ホックス遺伝子と生物の形態や模様について知りたくて擬態色素の話を読んできましたが、図書館の新着図書コーナーで見つけたこの本で生物の形がどのように形成されるのかを少し知る事ができました。 エボデボ(Evolutionary Developmental Biology進化発生生物学)という最近の流行り物が解説されていて、興味深いものでした。著者はSJグールドに触発されてこの分野に進んだということで、故グールドのよき後継者みたいです。
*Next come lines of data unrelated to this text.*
Lemma fraction_bounds (a b : Z) :
  (0 ≤ a ≤ b)%Z → (0 < b)%Z → 0 <= inject_Z a / inject_Z b <= 1.
Proof.
  intros [Ha Hab] Hb.
  assert (inject_Z 0 <= inject_Z a) by (rewrite <- Zle_Qle; lia).
  assert (inject_Z a <= inject_Z b) by (rewrite <- Zle_Qle; lia).
  assert (inject_Z 0 < inject_Z b) by (rewrite <- Zlt_Qlt; lia).
  change (inject_Z 0) with 0 in *.
  split; [apply Qle_shift_div_l | apply Qle_shift_div_r]; lra.
Qed.

(** C10. The summary's risk counts partition the population: every row of
    the scored table has exactly one of the three risk levels, the three
    counts are the numbers of rows at each level and add up to the number
    of customers, and still_active_pct lies in [0, 1]. *)
Theorem churn_summary_partition h l t :
  h !! l = Some t →
  returns (get_churn_summary l) h (summary_partitions t).
Proof.
  intros Hl.
  eapply returns_mono; [by apply get_churn_summary_spec |].
  intros s h' (_ & _ & Hout & _ & _ & Hhigh & Hmedium & Hlow & _ & Hpct).
  assert (Hlen : length (scored t) = length t).
  { unfold scored. apply length_fmap. }
  pose proof (at_risk_partition _ (scored_levels t)) as Hsum.
  exists (scored t).
  split_and!; try done; [apply scored_levels | lia | |].
  - rewrite Hpct. case_bool_decide; [| done].
    apply fraction_bounds; [| done]. rewrite Hlow.
    pose proof (filter_length_le
      (λ r, bool_decide (col_risk_level r = Some "low"%string)) (scored t)).
    unfold at_risk. lia.
  - rewrite Hpct. case_bool_decide; [| done].
    apply fraction_bounds; [| done]. rewrite Hlow.
    pose proof (filter_length_le
      (λ r, bool_decide (col_risk_level r = Some "low"%string)) (scored t)).
    unfold at_risk. lia.
Qed.

(** *** Rescaling days_since_visit *)

Section Rescaling.

Variable c : Q.
Hypothesis c_pos : 0 < c.

Local Abbreviation times_c := (times c).

Lemma times_c_le d1 d2 m1 m2 :
  times_c d1 d2 → times_c m1 m2 → (d1 ≤ m1)%Z ↔ (d2 ≤ m2)%Z.
Proof.
  unfold times. intros Hd Hm. rewrite !Zle_Qle, Hd, Hm.
  split; intros Hle; [by apply Qmult_le_l | by apply Qmult_le_l in Hle].
Qed.

Lemma times_c_pos m1 m2 : times_c m1 m2 → (0 < m1)%Z ↔ (0 < m2)%Z.
Proof.
  unfold times. intros Hm. rewrite !Zlt_Qlt, Hm.
  change (inject_Z 0) with 0.
  split; intros Hlt; [by apply Qmult_lt_0_compat |].
  destruct (Qlt_le_dec 0 (inject_Z m1)); [done | exfalso; nra].
Qed.

Lemma times_c_max d1 d2 m1 m2 :
  times_c d1 d2 → times_c m1 m2 → times_c (Z.max d1 m1) (Z.max d2 m2).
Proof.
  intros Hd Hm. pose proof (times_c_le _ _ _ _ Hd Hm) as Hle.
  destruct (Z.max_spec d1 m1) as [[? ->] | [? ->]],
           (Z.max_spec d2 m2) as [[? ->] | [? ->]];
    try done.
  - by replace d2 with m2 by lia.
  - by replace d1 with m1 by lia.
Qed.

Lemma series_max_rescaled s1 s2 :
  Forall2 times_c s1 s2 →
  option_Forall2 times_c (series_max s1) (series_max s2).
Proof.
  induction 1 as [| d1 d2 s1 s2 Hd _ IH]; [constructor |].
  rewrite !series_max_cons. constructor.
  destruct IH as [m1 m2 Hm |]; [by apply times_c_max | done].
Qed.

End Rescaling.

(** *** The theorems at a salon of four customers *)

Import Examples.

Lemma salon_well_formed : well_formed salon.
Proof.
  unfold well_formed, salon.
  repeat (constructor; [split; cbn; lia |]). constructor.
Qed.

Lemma salon_rescaled_by_fifth : rescaled (1 # 5) salon salon_rescaled.
Proof.
  unfold rescaled, salon, salon_rescaled.
  repeat (constructor; [split; [vm_compute |]; reflexivity |]). constructor.
Qed.

Lemma churn_summary_partition_witness :
  returns (get_churn_summary 1) (store_of salon) (summary_partitions salon).
Proof. apply churn_summary_partition. reflexivity. Defined.

End ChurnFacts.

Module Float64Facts.

Local Open Scope Q_scope.

(** Rounding depends on the value only. *)
Lemma round_proper x y : x == y → Float64.round x = Float64.round y.
Proof.
  intros Hxy. unfold Float64.round. by rewrite (Qred_complete x y Hxy).
Qed.

Lemma Qred_inject_Z z : Qred (inject_Z z) = inject_Z z.
Proof.
  unfold Qred, inject_Z.
  pose proof (Z.ggcd_gcd z 1) as Hg.
  pose proof (Z.ggcd_correct_divisors z 1) as Hd.
  destruct (Z.ggcd z 1) as [g [r1 r2]]. cbn in *.
  rewrite Z.gcd_1_r in Hg. subst g. destruct Hd as [-> Hr2].
  f_equal; [lia |]. assert (r2 = 1%Z) as -> by lia. done.
Qed.

Lemma round_half_even_whole n : Float64.round_half_even n 1 = n.
Proof.
  unfold Float64.round_half_even. by rewrite Z.mod_1_r, Z.div_1_r.
Qed.

(** The whole numbers from 0 to 2^53 are doubles. *)
Lemma round_int z :
  (0 ≤ z ≤ 2 ^ 53)%Z → Float64.round (inject_Z z) = inject_Z z.
Proof.
  intros Hz. unfold Float64.round. rewrite Qred_inject_Z.
  cbn [Qnum Qden inject_Z].
  destruct (Z.eqb_spec z 0) as [-> | Hne]; [done |].
  assert (0 < z)%Z as Hpos by lia.
  rewrite Z.abs_eq, Z.sgn_pos by lia.
  pose proof (Z.log2_nonneg z) as Hlog0.
  pose proof (Z.log2_spec z Hpos) as [Hlo _].
  assert (Float64.floor_log2 z 1 = Z.log2 z) as ->.
  { unfold Float64.floor_log2. change (Z.log2 1) with 0%Z.
    rewrite Z.sub_0_r, (proj2 (Z.leb_le 0 _)) by done.
    rewrite (proj2 (Z.leb_le _ _)); [done | lia]. }
  assert (Z.log2 z ≤ 53)%Z as Hlog.
  { destruct (Z.le_gt_cases (Z.log2 z) 53) as [| Hgt]; [done |].
    assert (2 ^ 54 ≤ 2 ^ Z.log2 z)%Z by (apply Z.pow_le_mono_r; lia).
    lia. }
  rewrite Z.max_l by lia.
  etrans; [| apply Qred_inject_Z]. apply Qred_complete.
  destruct (Z.leb_spec 0 (Z.log2 z - 52)) as [He | He].
  - assert (Z.log2 z - 52 = 0 ∨ Z.log2 z - 52 = 1)%Z as [E | E] by lia;
      rewrite E.
    + rewrite Z.pow_0_r, Z.mul_1_r, round_half_even_whole.
      unfold Float64.two_power, Qeq. cbn. lia.
    + assert (z = 2 ^ 53)%Z as ->.
      { replace (Z.log2 z) with 53%Z in Hlo by lia.
        apply Z.le_antisymm; [apply Hz | exact Hlo]. }
      by vm_compute.
  - rewrite round_half_even_whole. unfold Float64.two_power.
    rewrite (proj2 (Z.leb_gt 0 _)) by lia.
    unfold Qeq. cbn [Qnum Qden inject_Z Qmult].
    assert (0 < 2 ^ (- (Z.log2 z - 52)))%Z by (apply Z.pow_pos_nonneg; lia).
    rewrite Pos.mul_1_l, Z2Pos.id by done. lia.
Qed.

Lemma of_int_exact z : (0 ≤ z ≤ 2 ^ 53)%Z → Float64.of_int z = inject_Z z.
Proof. apply round_int. Qed.

Lemma mul_comm a b : Float64.mul a b = Float64.mul b a.
Proof. apply round_proper, Qmult_comm. Qed.

(** The doubles that the literals of the scorer denote: 0.7 is below 7/10,
    0.4 and 0.3 are above 4/10 and below 3/10. *)
Lemma literals :
  Float64.literal 0.7 = 3152519739159347 # 4503599627370496 ∧
  Float64.literal 0.4 = 3602879701896397 # 9007199254740992 ∧
  Float64.literal 0.3 = 5404319552844595 # 18014398509481984.
Proof. by vm_compute. Qed.

End Float64Facts.

Module ChurnFloat64Facts.

Import Churn ChurnFloat64 ChurnSpec ChurnFloat64Spec ChurnFacts Float64Facts.
Import Examples ThresholdExamples.
Local Open Scope Q_scope.

Lemma recency_scores_float64_fmap days max_days :
  recency_scores_float64 days max_days
  = recency_score_float64_at max_days <$> days.
Proof.
  unfold recency_scores_float64, recency_score_float64_at.
  destruct max_days as [m |]; [| apply broadcast_fmap].
  destruct (gt_zero (Some m)); [done | apply broadcast_fmap].
Qed.

Lemma frequency_scores_float64_fmap freq max_freq :
  frequency_scores_float64 freq max_freq
  = frequency_score_float64_at max_freq <$> freq.
Proof.
  unfold frequency_scores_float64, frequency_score_float64_at.
  destruct max_freq as [m |]; [| apply broadcast_fmap].
  destruct (gt_zero (Some m)); [done | apply broadcast_fmap].
Qed.

Ltac as_fmap_float64 :=
  rewrite ?recency_scores_float64_fmap, ?frequency_scores_float64_fmap;
  rewrite <- ?list_fmap_compose;
  rewrite ?zip_with_fmap_l, ?zip_with_fmap_r, ?zip_with_diag;
  rewrite <- ?list_fmap_compose.

Lemma calculate_churn_probability_float64_spec h l t :
  h !! l = Some t →
  returns (calculate_churn_probability_float64 l) h
    (λ df h', h !! df = None ∧ h' = <[df := scored_float64 t]> h).
Proof.
  intros Hl. unfold calculate_churn_probability_float64.
  do 10 py_step. as_fmap_float64.
  do 4 py_step. as_fmap_float64.
  py_step. py_read. py_step. py_read. as_fmap_float64.
  do 2 py_step. as_fmap_float64.
  py_step. py_read. as_fmap_float64.
  do 2 py_step. as_fmap_float64.
  py_step. py_read. as_fmap_float64.
  do 3 py_step. as_fmap_float64.
  split; [done |]. f_equal.
Qed.

(** *** Each formula of the scorer against the specification's *)

Lemma recency_score_float64_spec m d :
  (0 ≤ m)%Z →
  recency_score_float64_at (Some m) d == spec_recency_score_float64 d m.
Proof.
  intros Hm.
  unfold recency_score_float64_at, spec_recency_score_float64, gt_zero.
  repeat case_bool_decide; first [reflexivity | lia].
Qed.

Lemma frequency_score_float64_spec m f :
  (0 ≤ m)%Z →
  frequency_score_float64_at (Some m) f == spec_frequency_score_float64 f m.
Proof.
  intros Hm.
  unfold frequency_score_float64_at, spec_frequency_score_float64, gt_zero.
  repeat case_bool_decide; first [reflexivity | lia].
Qed.

Lemma risk_level_float64_spec p :
  spec_risk_float64 p (risk_level_float64 p).
Proof.
  unfold risk_level_float64.
  destruct (Qle_bool (Float64.literal 0.7) p) eqn:Hhigh.
  { apply spec_high_float64. by apply Qle_bool_iff. }
  assert (p < Float64.literal 0.7).
  { apply Qnot_le_lt. rewrite <- Qle_bool_iff. congruence. }
  destruct (Qle_bool (Float64.literal 0.4) p) eqn:Hmedium.
  { apply spec_medium_float64; [by apply Qle_bool_iff | done]. }
  apply spec_low_float64, Qnot_le_lt. rewrite <- Qle_bool_iff. congruence.
Qed.

Lemma churn_row_float64_spec max_days max_freq r :
  (0 ≤ max_days)%Z → (0 ≤ max_freq)%Z →
  spec_row_float64 max_days max_freq (base r)
    (churn_row_float64 (Some max_days) (Some max_freq) r).
Proof.
  intros Hd Hf. unfold spec_row_float64. eexists _, _, _, _.
  split_and!; try reflexivity.
  - by apply recency_score_float64_spec.
  - by apply frequency_score_float64_spec.
  - apply clip_spec.
    by rewrite (mul_comm _ (Float64.literal 0.7)),
               (mul_comm _ (Float64.literal 0.3)).
  - apply risk_level_float64_spec.
Qed.

(** C3, amended. On every customer aggregate the churn scorer returns, for
    every customer, the scores of the specification evaluated in float64,
    every operation rounded to the nearest double: recency_score =
    days_since_visit / max(days_since_visit) (0 when the maximum is 0),
    frequency_score = 1 − frequency / max(frequency) (0 when the maximum
    is 0), p_churn = clip(0.7·recency_score + 0.3·frequency_score, 0, 1),
    and the risk level high when p_churn ≥ 0.70, medium when 0.40 ≤
    p_churn < 0.70, low when p_churn < 0.40, where 0.70 and 0.40 are the
    doubles and p_churn is the rounded value. *)
Theorem churn_scores_as_specified h l t :
  h !! l = Some t →
  well_formed t →
  returns (calculate_churn_probability_float64 l) h
    (scores_as_specified_float64 t).
Proof.
  intros Hl Hwf.
  eapply returns_mono; [by apply calculate_churn_probability_float64_spec |].
  intros df h' [_ ->]. exists (scored_float64 t).
  split; [apply lookup_insert_eq |].
  unfold scored_float64.
  apply Forall2_fmap_r, Forall_Forall2_diag, Forall_forall.
  intros r _ max_days max_freq Hd Hf. cbn beta.
  rewrite (series_max_of_is_max _ _ Hd), (series_max_of_is_max _ _ Hf).
  unfold well_formed in Hwf. rewrite Forall_forall in Hwf.
  destruct Hd as [Hd _], Hf as [Hf _].
  apply list_elem_of_fmap in Hd as (rd & -> & Hrd).
  apply list_elem_of_fmap in Hf as (rf & -> & Hrf).
  apply churn_row_float64_spec;
    [by apply Hwf in Hrd as [? ?] | by apply Hwf in Hrf as [? ?]].
Qed.

Lemma threshold_pair_well_formed : well_formed threshold_pair.
Proof.
  unfold well_formed, threshold_pair.
  repeat (constructor; [split; cbn; lia |]). constructor.
Qed.

Lemma churn_scores_as_specified_witness :
  returns (calculate_churn_probability_float64 1) (store_of threshold_pair)
    (scores_as_specified_float64 threshold_pair).
Proof.
  apply churn_scores_as_specified;
    [reflexivity | apply threshold_pair_well_formed].
Defined.

Lemma spec_clip_inside x : 0 <= x → x <= 1 → spec_clip x 0 1 == x.
Proof.
  intros H0 H1. unfold spec_clip.
  destruct (Qlt_le_dec x 0); [lra |]. destruct (Qlt_le_dec 1 x); lra.
Qed.

(** C3 as stated, in exact arithmetic, fails on two customers, A with 5
    visits and 1 day since the last, B with 6 visits and 2 days: the
    formulas give A the p_churn 0.7·(1/2) + 0.3·(1 − 5/6) = 2/5, for which
    the claim says medium; the scorer returns the double
    0.39999999999999997 = 7205759403792793 / 2^54 and low. *)
Theorem churn_scores_rounded_at_threshold :
  well_formed threshold_pair ∧
  spec_p_churn (spec_recency_score 1 2) (spec_frequency_score 5 6) == 2 # 5 ∧
  spec_risk (2 # 5) "medium" ∧
  returns (calculate_churn_probability_float64 1) (store_of threshold_pair)
    (first_customer_scored (7205759403792793 # 18014398509481984) "low") ∧
  ¬ returns (calculate_churn_probability_float64 1) (store_of threshold_pair)
      (scores_as_specified threshold_pair).
Proof.
  pose proof (calculate_churn_probability_float64_spec
                (store_of threshold_pair) 1%positive threshold_pair eq_refl)
    as Hspec.
  split_and!.
  - apply threshold_pair_well_formed.
  - by vm_compute.
  - apply spec_medium; by vm_compute.
  - eapply returns_mono; [exact Hspec |].
    intros df h' [_ ->]. eexists _, _.
    split_and!; [apply lookup_insert_eq | by vm_compute | by vm_compute].
  - intros (df & h' & Hrun & out & Hout & Hrows).
    eapply returns_inv in Hspec as [_ Hh']; [| exact Hrun]. subst h'.
    rewrite lookup_insert_eq in Hout. injection Hout as <-.
    apply Forall2_cons_1 in Hrows as [Hrow _].
    destruct (Hrow 2%Z 6%Z) as (rs & fs & p & level & Hrs & Hfs & Hp & Hlevel
                                 & Ers & Efs & Ep & Hrisk).
    { split; [by vm_compute; right; left |].
      repeat (constructor; [by vm_compute |]). constructor. }
    { split; [by vm_compute; right; left |].
      repeat (constructor; [by vm_compute |]). constructor. }
    assert (p == 2 # 5) as Hexact.
    { assert (rs == 1 # 2) as Hhalf by (rewrite Ers; by vm_compute).
      assert (fs == 1 # 6) as Hsixth by (rewrite Efs; by vm_compute).
      rewrite Ep. unfold spec_p_churn.
      rewrite spec_clip_inside; lra. }
    vm_compute in Hp. injection Hp as <-. by vm_compute in Hexact.
Qed.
40年近くも前に習った動物発生のしくみは、“受精卵という丸い形の細胞を粘土細工のように練り上げてあちらをへこませこちらを伸ばして、ほらイモリになりました”というような説明のように思えて興味がわきませんでした。当時は、分子生物学が一つの遺伝子が変異すると色が変ることを説明できても、なぜ昆虫の肢は三対で蜘蛛は四対なのかを説明できそうもありませんでした。
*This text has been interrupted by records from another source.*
(** The rendered-DOM strategy: main images are the URLs whose lower-cased
    form holds one of the five keywords, then the fallback. *)
Lemma classify_playwright_rule (all_images : list string) :
  classify_playwright all_images
  = promote (filter is_main_playwright all_images,
             filter (fun u => negb (is_main_playwright u)) all_images).
Proof. unfold classify_playwright. now rewrite classify_loop_partition. Qed.

(** The static-HTML strategy: main images are the URLs that hold, as
    written, one of its four keywords, then the fallback. *)
Lemma classify_html_rule (all_images : list string) :
  classify_html all_images
  = promote (filter is_main_html all_images,
             filter (fun u => negb (is_main_html u)) all_images).
Proof. unfold classify_html. now rewrite classify_loop_partition. Qed.

(** C5.  The static-HTML strategy does not follow the rule: of two
    harvested URLs, one with [main] and one with [origin], it files the
    second under detail images, where the keyword set of the rule, and
    the rendered-DOM strategy, make it a main image. *)
Theorem classify_html_misses_origin :
  Spec.is_main "https://p3.byteimg.com/origin/b.jpg" = true
  /\ classify_html Spec.harvested_pair
     = ([ "https://p3.byteimg.com/main/a.jpg" ],
        [ "https://p3.byteimg.com/origin/b.jpg" ])
  /\ classify_playwright Spec.harvested_pair
     = ([ "https://p3.byteimg.com/main/a.jpg";
          "https://p3.byteimg.com/origin/b.jpg" ], []).
Proof. vm_compute. repeat split. Qed.

End Classification.

(* ================================================================== *)
(** * The video selector *)
(* ================================================================== *)

Section Selector.
Import PyStr Py VideoParser.

(** The first play address is returned, its toggle rewritten, when it is
    on the direct host or not on the short-link host. *)
Lemma play_addr_loop_head (url : string) (rest : list json) :
  let url' := if contains "watermark" url
              then replace "watermark=1" "watermark=0" url
              else url in
  contains "aweme.snssdk.com" url' || negb (contains "v.douyin.com" url') = true ->
  play_addr_loop (JStr url :: rest) = Ok (Some (JStr url')).
Proof.
  intros url' H. cbn [play_addr_loop str_in bind].
  destruct (contains "watermark" url); cbn [attr_replace bind str_in];
    fold url'; destruct (contains "aweme.snssdk.com" url') eqn:E;
    cbn [bind orb]; try reflexivity;
    cbn [orb] in H; rewrite H; reflexivity.
Qed.

(** C1.  The selector of the aweme detail record rewrites the toggle and
    leaves the path marker: for the play address of [Spec.wm_detail] it
    returns a URL that still contains [playwm].  The mobile extraction
    rewrites both on the same record. *)
Theorem get_no_watermark_url_keeps_playwm :
  _get_no_watermark_url Spec.wm_detail
  = Ok (JStr "https://aweme.snssdk.com/aweme/v1/playwm/?video_id=v0200fg10000&ratio=720p&watermark=0")
  /\ Spec.without_watermark Spec.wm_url
     = "https://aweme.snssdk.com/aweme/v1/play/?video_id=v0200fg10000&ratio=720p&watermark=0"
  /\ (exists info, _extract_video_info_v2 Spec.wm_detail = Ok info
                   /\ video_url info = JStr (Spec.without_watermark Spec.wm_url)).
Proof.
  split; [vm_compute; reflexivity|].
  split; [vm_compute; reflexivity|].
  eexists. split; vm_compute; reflexivity.
Qed.

(** The share-page strategy, on a match of its second pattern, removes
    the path marker and leaves the toggle. *)
Example share_page_keeps_toggle :
  share_video_url
    [ None;
      Some "https:\u002F\u002Faweme.snssdk.com\u002Faweme\u002Fv1\u002Fplaywm\u002F?video_id=v0200&watermark=1" ]
  = "https://aweme.snssdk.com/aweme/v1/play/?video_id=v0200&watermark=1".
Proof. vm_compute. reflexivity. Qed.

(** C2.  The mobile-API strategy returns a [VideoInfo] whose [video_url]
    is the empty string, and [parse] returns it as the result of the
    call: the item of [Spec.bare_item_response] has no play address. *)
Theorem mobile_api_returns_empty_video_url :
  exists info,
    _parse_from_mobile_api Spec.bare_item_response = Ok (Some info)
    /\ video_url info = JStr ""
    /\ parse Spec.bare_item_world Spec.exhausted_video_url = Ok info.
Proof. eexists. repeat split; vm_compute; reflexivity. Qed.

(** The share-page strategy does keep the contract: without a URL it
    returns nothing. *)
Lemma share_result_has_video_url (share_url : string) (m : share_matches)
      (info : VideoInfo) :
  share_result share_url m = Some info ->
  exists u, video_url info = JStr u /\ u <> "".
Proof.
  unfold share_result.
  destruct (share_video_url (video_matches m) =? "")%string eqn:E; [discriminate|].
  intros H. injection H as <-. simpl.
  eexists. split; [reflexivity|]. now apply String.eqb_neq.
Qed.

End Selector.

(* ================================================================== *)
(** * Identifier extraction and the strategy chains *)
(* ================================================================== *)

Section Chains.
Import PyStr Py.

(** Group 1 of [(\d+)] is never empty. *)
Lemma search_lit_digits_nonempty (lit s d : string) :
  search_lit_digits lit s = Some d -> d <> "".
Proof.
  induction s as [|c s IH]; cbn [search_lit_digits].
  - destruct (prefix lit ""); [|discriminate].
    destruct (span_digits (drop (String.length lit) "")) as [[|a r] t]; [discriminate|].
    intros H. injection H as <-. discriminate.
  - destruct (prefix lit (String c s)).
    + destruct (span_digits (drop (String.length lit) (String c s))) as [[|a r] t].
      * exact IH.
      * intros H. injection H as <-. discriminate.
    + exact IH.
Qed.

Lemma extract_video_id_nonempty (url d : string) :
  VideoParser.extract_video_id url = Some d -> VideoParser.no_id (Some d) = false.
Proof.
  unfold VideoParser.extract_video_id. intros H.
  assert (Hd : d <> "").
  { destruct (search_lit_digits "/video/" url) eqn:E1.
    - injection H as <-. eapply search_lit_digits_nonempty; eassumption.
    - destruct (search_lit_digits "modal_id=" url) eqn:E2.
      + injection H as <-. eapply search_lit_digits_nonempty; eassumption.
      + eapply search_lit_digits_nonempty; eassumption. }
  simpl. now apply String.eqb_neq.
Qed.

(** C3, as stated, fails: the product call with no result from either
    strategy, and the video call on a network where every strategy
    fails, do not raise
    [ResolutionExhaustedError]: the first raises a [ValueError], the
    second the exception of its last strategy. *)
Lemma exhaustion_counterexample :
  ~ Spec.raises_resolution_exhausted
      (ProductParser.parse (fun _ _ => None) (fun _ _ => None)
                           Spec.exhausted_product_url)
  /\ ~ Spec.raises_resolution_exhausted
         (VideoParser.parse Spec.failing_world Spec.exhausted_video_url).
Proof.
  split; intros [e [H Hc]]; vm_compute in H; injection H as <-;
    vm_compute in Hc; discriminate.
Qed.

(** C3 (amended).  When the product id is known and both product
    strategies return nothing, the product call raises a [ValueError]
    with its fixed message; when the share page, the mobile API and the
    web API give no result and the webpage strategy raises, the video
    call raises that last failure, wrapped by the webpage strategy.  No
    list of attempts is attached in either case. *)
Theorem exhausted_strategies_raise_plain_error :
  (forall (pw html : string -> string -> option ProductParser.ProductInfo)
          (url pid : string),
      ProductParser.extract_product_id url = Ok pid ->
      pw url (if negb (pid =? ProductParser.SHORT_LINK)%string
              then pid else "unknown") = None ->
      html url pid = None ->
      ProductParser.parse pw html url
      = Err (ValueError ProductParser.msg_no_product_info))
  /\ (forall (w : VideoParser.world) (url real_url vid : string) (e : exn),
         VideoParser.resolve w url = Ok real_url ->
         VideoParser.try_share w real_url = None ->
         VideoParser.extract_video_id real_url = Some vid ->
         VideoParser.try_mobile w vid = None ->
         VideoParser.try_web w vid = None ->
         VideoParser.webpage w vid = Err e ->
         VideoParser.parse w url
         = Err (PyException ("Failed to parse from webpage: " ++ exn_msg e)%string)).
Proof.
  split.
  - intros pw html url pid Hid Hpw Hhtml.
    unfold ProductParser.parse. rewrite Hid. cbn [bind].
    now rewrite Hpw, Hhtml.
  - intros w url real_url vid e Hres Hshare Hid Hmob Hweb Hpage.
    unfold VideoParser.parse. rewrite Hres. cbn [bind].
    rewrite Hshare, Hid, (extract_video_id_nonempty _ _ Hid).
    cbn [VideoParser.or_empty]. rewrite Hmob, Hweb.
    unfold VideoParser._parse_from_webpage. now rewrite Hpage.
Qed.

Lemma exhausted_strategies_raise_plain_error_witness :
  ProductParser.parse (fun _ _ => None) (fun _ _ => None) Spec.exhausted_product_url
  = Err (ValueError ProductParser.msg_no_product_info)
  /\ VideoParser.parse Spec.failing_world Spec.exhausted_video_url
     = Err (PyException "Failed to parse from webpage: Cannot find video data in webpage").
Proof.
  split.
  - apply (proj1 exhausted_strategies_raise_plain_error)
      with (pid := "3456789012345678901"); reflexivity.
  - apply (proj2 exhausted_strategies_raise_plain_error
             Spec.failing_world Spec.exhausted_video_url
             Spec.exhausted_video_url "7123456789012345678"
             (PyException "Cannot find video data in webpage")); reflexivity.
Defined.

(** C4, as stated, fails: a short link of the platform that redirects to
    a page without a video id fails the video call at once. *)
Lemma pending_counterexample :
  ~ Spec.video_id_pending Spec.failing_world Spec.home_short_link.
Proof.
  intros H.
  apply (H eq_refl "https://www.douyin.com/" eq_refl eq_refl).
  reflexivity.
Qed.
しかし最近20年にこの分野が飛躍的に進歩して、生物の形態の進化と多様性を、ある程度統一的に説明できるようになったそうです。読んでいるうちは大雑把にわかったような気がしましたが、具体的な事例から積み上げた知識ではないので、読み終わってみると理解には程遠いようです。もっと詳しい本を読むべきなのでしょう。(キャロル共著の「DNAから解き明かされる形づくりと進化の不思議」(2003)5000円洋土社は図書館にない。)


以下は些末的メモ

(1、2章)動物の体はモジュール構造の反復からなり、ネズミの前肢とヒトの腕は相同だが、ネズミの前肢と後肢は連続相同器官である。ザリガニのたくさんの付属肢も連続相同器官で、このようなモジュール器官が反復し、数と形状が変化して動物の体全体が作り上げられている。ショウジョウバエのホメオティック突然変異では頭の触角の代わりに脚が生えたものは、たった一つの遺伝子の変異が原因である事が分かった。その原因遺伝子はホックス遺伝子(群)で、他の遺伝子のスイッチを入れるタンパク質をコードしている。触角と脚は連続相同器官であり、スイッチの入り方で別の場所に脚ができる。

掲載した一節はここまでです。